**** SUPPLIED RECORDS

(** [hist] are the addresses handed out so far, and exactly those are marked. *)
Record ip_inv (hist : list Z) (self : PmapIpAdapter) : Prop := {
  inv_ranges : ranges self = compile r;
  inv_seed : seed self = sd;
  inv_heap : heap_wf (heap self);
  inv_keys k v : values (heap self) !! k = Some v -> in_width 24 k /\ allowed k;
  inv_states k s : actives self !! k = Some s -> prefix_wf s;
  inv_scanned a : in_u32 a -> (scanned self a = true <-> a ∈ hist) }.

(** The addresses at the first [index] places of the permutation are handed out. *)
Definition cursor_inv (hist : list Z) (index : Z) : Prop :=
  0 <= index <= total (compile r)
  /\ forall i, 0 <= i < index ->
       exists x, Ranges.index (compile r) (shuffle (total (compile r)) sd i) = Ret x /\ x ∈ hist.

Lemma entry_wf hist self k : ip_inv hist self -> prefix_wf (entry self k).
Proof.
  intros Hi. unfold entry. destruct (actives self !! k) eqn:E; simpl.
  - by eapply inv_states.
  - apply prefix_new_wf.
Qed.

Lemma scanned_entry self a :
  scanned self a = negb (is_unscanned (entry self (a / 256)) (a mod 256)).
Proof.
  unfold scanned, entry. destruct (actives self !! (a / 256)); simpl; [done|].
  rewrite prefix_new_unscanned; [done|]. apply Z.mod_pos_bound. lia.
Qed.

Lemma entry_put self k s k' :
  entry (put_state self k s) k' = if decide (k' = k) then s else entry self k'.
Proof.
  unfold entry. simpl. case_decide as E; [subst; by rewrite lookup_insert_eq|].
  by rewrite lookup_insert_ne.
Qed.

Lemma with_heap_inv hist self h :
  ip_inv hist self -> heap_wf h ->
  (forall k v, values h !! k = Some v -> in_width 24 k /\ allowed k) ->
  ip_inv hist (with_heap self h).
Proof. intros [] Hh Hk. by constructor. Qed.

Lemma put_entry_inv hist self k : ip_inv hist self -> ip_inv hist (put_state self k (entry self k)).
Proof.
  intros Hi. pose proof (entry_wf _ _ k Hi). destruct Hi as [? ? ? ? Hst Hsc].
  constructor; try done.
  - simpl. intros k' s [[<- <-]|[? ?]]%lookup_insert_Some; eauto.
  - intros a Ha. rewrite <- Hsc, !scanned_entry, entry_put by done.
    case_decide as E; [by rewrite E|done].
Qed.

Lemma mark_inv hist self a :
  ip_inv hist self -> in_u32 a ->
  ip_inv (a :: hist)
    (put_state self (a / 256) (mark_scanned (entry self (a / 256)) (a mod 256)).2).
Proof.
  intros Hi Ha. pose proof (split_u32 a Ha) as [_ Hoff].
  pose proof (mark_scanned_wf _ _ (entry_wf _ _ (a / 256) Hi) Hoff) as (_ & Hwf & Hu).
  destruct Hi as [? ? ? ? Hst Hsc]. constructor; try done.
  - simpl. intros k' s [[<- <-]|[? ?]]%lookup_insert_Some; eauto.
  - intros b Hb. rewrite elem_of_cons, <- Hsc, !scanned_entry, entry_put by done.
    pose proof (split_u32 b Hb) as [_ Hboff]. case_decide as E.
    + rewrite Hu, E, negb_andb, negb_involutive, orb_true_iff, Z.eqb_eq by done.
      split; [intros [|]; [by right|left; by apply split_inj]|].
      intros [->|]; [by right|by left].
    + split; [by right|]. intros [->|]; done.
Qed.

Lemma pop_inv hist self : ip_inv hist self -> ip_inv hist (heap_pop self).
Proof.
  intros Hi. pose proof (pop_wf _ (inv_heap _ _ Hi)) as [Hw Hv].
  apply with_heap_inv; [done..|]. rewrite Hv. intros k v Hk. eapply (inv_keys _ _ Hi k v).
  destruct (top _).1; [|done]. by apply lookup_delete_Some in Hk as [_ ?].
Qed.

Lemma update_inv hist self k v :
  ip_inv hist self -> in_width 24 k -> allowed k ->
  ip_inv hist (with_heap self (update (heap self) k v)).
Proof.
  intros Hi Hk Ha. pose proof (update_wf _ k v (inv_heap _ _ Hi)) as [Hw Hv].
  apply with_heap_inv; [done..|]. rewrite Hv.
  intros k' v' [[<- <-]|[_ ?]]%lookup_insert_Some; [done|]. by eapply inv_keys.
Qed.

(** A pop on a non-empty queue makes it smaller. *)
Lemma pop_size (h : LazyHeap Z score) :
  heap_wf h -> values h <> ∅ -> (size (values (pop h)) < size (values h))%nat.
Proof.
  intros Hh Hne. pose proof (pop_wf h Hh) as [_ ->]. pose proof (top_wf h Hh) as (_ & _ & Ht).
  destruct (top h).1 as [k|]; [|done]. destruct Ht as (v & Hv & _).
  rewrite map_size_delete_Some by done.
  assert (size (values h) <> 0%nat) by (by rewrite map_size_empty_iff).
  lia.
Qed.

(** Popping is needed for the invariant only where it happens. *)
Lemma maybe_pop_inv hist self (b : bool) :
  ip_inv hist self -> ip_inv hist (if b then heap_pop self else self).
Proof. destruct b; auto using pop_inv. Qed.

Definition picked (hist : list Z) (a : option Z) (self : PmapIpAdapter) : Prop :=
  match a with
  | Some a => in_u32 a /\ (a ∉ hist) /\ allowed (a / 256) /\ ip_inv (a :: hist) self
  | None => ip_inv hist self /\ values (heap self) = ∅
  end.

********

§ WORK INSTRUCTION:
In the records above, find every line that contains the word "handed" and copy it.

§ EXERCISE SOLUTION:
(** [hist] are the addresses handed out so far, and exactly those are marked. *)
(** The addresses at the first [index] places of the permutation are handed out. *)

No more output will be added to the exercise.